Cuando miro a vuelo de pájaro la totalidad argentina de los dos siglos, me siento como frente a un precipicio. Hay de todo allí: en 1813 se quemaron en la Plaza Mayor los instrumentos de tortura virreinales; cien años después retornaron en versiones modernas y la pirámide construida para recordar aquella loable fogata vio un día de 1977 una ronda de madres desafiar a otros inconmensurables torturadores; desde 1863 nuestro país se llama República Argentina, pero recién a partir de 1912 se estableció el sufragio libre y secreto, base de cualquier noción republicana; el sufragio ahí se llamó también universal, aunque las mujeres pudieron votar en 1951; desde 1853 existe una Constitución Nacional, fruto de ríos de sangre, sacrificios extremos, esfuerzos increíbles; la mayor parte del siglo veinte ella fue un papel muerto bajo diferentes suelas de botas; un funcionario gubernamental, Domingo Cavallo, una vez mandó a lavar los platos a los científicos; un tribuno parlamentario, De la Torre, fue capaz de enfrentar él solo a todo un gobierno corrupto; un general borracho, Galtieri, para que su gobierno en ruinas durara más, envió a pelear contra un imperio bien armado a conscriptos veinteañeros casi desnudos y con fusiles que no disparaban; un abogado que tuvo que hacer de general, Belgrano, despellejado por las cabalgatas y abatido por la hidropesía, batió dos veces (y con él mismo en el campo de batalla) a un ejército profesional que lo doblaba en número; un médico, Favaloro, harto de pedir inútilmente ayuda para la fundación que le permitía asistir –y salvar– a miles de enfermos, se suicidó...

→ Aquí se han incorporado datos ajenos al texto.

(** The operations of a batch that were not applied before, each id once. *)
Fixpoint fresh_ops (seen : gmap string string) (now : string) (ops : list Op) : list Op :=
  match ops with
  | [] => []
  | op :: ops =>
      match seen !! op_key op with
      | Some _ => fresh_ops seen now ops
      | None => op :: fresh_ops (<[op_key op := now]> seen) now ops
      end
  end.

(** The bookkeeping after a batch. *)
Fixpoint marked (seen : gmap string string) (now : string) (ops : list Op) : gmap string string :=
  match ops with
  | [] => seen
  | op :: ops =>
      marked (match seen !! op_key op with Some _ => seen | None => <[op_key op := now]> seen end) now ops
  end.

(** ** One batch *)

Lemma pbind_Ok {A B} (m : PG A) (k : A -> PG B) s b s' :
  pbind m k s = (Ok b, s') -> exists a s1, m s = (Ok a, s1) /\ k a s1 = (Ok b, s').
Proof. unfold pbind. destruct (m s) as [[a|e] s1] eqn:E; naive_solver. Qed.

(** The tables of the agent, the faults left aside. *)
Definition same_tables (s s' : Pg) : Prop :=
  pg_meta s' = pg_meta s /\ pg_migrations s' = pg_migrations s /\ pg_user s' = pg_user s.

Lemma run_user_Ok q s s' :
  run_user q s = (Ok (), s') ->
  pg_run q (pg_user s) = Ok (pg_user s') /\ pg_meta s' = pg_meta s /\
  pg_migrations s' = pg_migrations s.
Proof.
  unfold run_user, statement. destruct (pg_next_fault s); cbn; try (by intros [=]);
    destruct (pg_run q (pg_user s)); intros [=]; subst; done.
Qed.
(* ===== verification/NotifierFacts.v ===== *)
(** * The notifier: what is announced, when, how often, and what is purged *)

From S2P Require Import Prelude Js Dates Http Lifecycle Entitlement Db DbApi DbFacts MeshApi DbSystem Nip98 Bud11 World RateLimit Servers Access Proxy ProxyFacts ProxySystem ProxyOutcomes Notifier.

(** ** What is due *)

Lemma daysUntil_window t now w :
  0 <= daysUntil t now /\ daysUntil t now <= w <-> now - t < DAY_MS /\ t - now <= w * DAY_MS.
Proof.
  unfold daysUntil, DAY_MS. pose proof (Z.div_mod (now - t) (24 * 60 * 60 * 1000) ltac:(lia)) as Hd.
  pose proof (Z.mod_pos_bound (now - t) (24 * 60 * 60 * 1000) ltac:(lia)) as Hm. lia.
Qed.

Lemma percent_threshold used total p : 0 <= used -> 0 < total -> p <= Z.quot (used * 100) total <-> p * total <= used * 100.
Proof.
  intros Hu Ht. rewrite Z.quot_div_nonneg by lia. split; intros Hp.
  - pose proof (Z.mul_div_le (used * 100) total Ht). nia.
  - apply Z.div_le_lower_bound; lia.
Qed.

Definition stage_kind (s : UserStatus) : option string :=
  match s with
  | GRACE => Some "grace_entered" | WRITE_BLOCKED => Some "write_blocked" | READ_BLOCKED => Some "read_blocked"
  | _ => None
  end.

Lemma stage_kinds ref access : dn_kind <$> stage_notification ref access = option_list (stage_kind (status access)).
Proof. unfold stage_notification, stage_kind. by destruct (status access). Qed.

Lemma elem_of_opt {A} (o : option A) (x : A) : x ∈ option_list o <-> o = Some x.
Proof. destruct o; simpl; [rewrite list_elem_of_singleton; naive_solver | by rewrite elem_of_nil]. Qed.

(** ** What a purge leaves alone *)

Definition plans (db : Db) : gmap string (option Z) := u_planExpiresAt <$> users db.

Record same_log (db db' : Db) : Prop := {
  sl_log : notifications db' = notifications db;
  sl_plans : plans db' = plans db
}.

Lemma same_log_trans db1 db2 db3 : same_log db1 db2 -> same_log db2 db3 -> same_log db1 db3.
Proof. intros [H1 H2] [H3 H4]. constructor; congruence. Qed.

Lemma delete_rows_log hash rows last db r db' : delete_rows hash rows last db = Ok (r, db') -> same_log db db'.
Proof.
  revert last db. induction rows as [|row rows IH]; intros last db Hd; simpl in Hd.
  - unfold tx_ret in Hd. by simplify_eq.
  - apply tx_bind_Ok in Hd as (b & db1 & Hb & Hd). apply tx_bind_Ok in Hd as (u & db2 & Hu & Hd).
    apply IH in Hd. eapply same_log_trans; [|exact Hd].
    apply blob_delete_Ok in Hb as (_ & _ & ->). apply user_update_Ok in Hu as (v & Hv & Hf & ->).
    apply increment_used_Some in Hf as [_ ->]. constructor; [done|]. unfold plans. simpl.
    rewrite fmap_insert. apply insert_id. rewrite lookup_fmap. simpl in Hv. by rewrite Hv.
Qed.

Lemma deleteBlob_log hash qn qa db : same_log db (DbApi.deleteBlob hash qn qa db).2.
Proof.
  unfold DbApi.deleteBlob. case_match; [done|].
  destruct (transaction _ db) as [[res|e] db'] eqn:E; simpl; [|by apply transaction_Throw in E as [_ ->]].
  apply transaction_Ok in E. unfold deleteBlob_tx in E. apply tx_bind_Ok in E as (rows & db1 & Hr & E).
  unfold blob_findMany in Hr. simplify_eq. destruct (filter _ _) as [|row rows]; [done|].
  apply tx_bind_Ok in E as (last & db2 & Hl & E). apply tx_bind_Ok in E as (rem & db3 & Hc & E).
  unfold blob_count, tx_ret in *. simplify_eq. by eapply delete_rows_log.
Qed.

Lemma attention_length db : length (attention_rows db) = length (filter (fun p => p.2 <> None) (map_to_list (plans db))).
Proof.
  unfold attention_rows, all_users. rewrite order_asc_perm. unfold plans. rewrite map_to_list_fmap.
  generalize (map_to_list (users db)). intros l. induction l as [|[n u] l IH]; [done|].
  rewrite !fmap_cons, !filter_cons. cbn [fst snd prod_map]. case_decide; cbn [length]; by rewrite IH.
Qed.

Y ahí está ella, la República Argentina, aguardando ser fundada muchas veces más y temiendo ser demolida también otras muchas veces. Y ahí están, ante nosotros, los siglos venideros como páginas en blanco, con sus misteriosos, inimaginables desafíos, con sus hombres del futuro que aún no son, con sus hechos aún no acaecidos. Y aquí estamos nosotros, los que formamos el país, porque un país no es un ente abstracto, separado de las vidas que lo pueblan; nosotros somos el país y, según la división que nosotros mismos hemos hecho del tiempo, tenemos un pasado que debe servirnos de lección, un presente que debe servirnos para la acción y un futuro que debe servirnos para la proyección.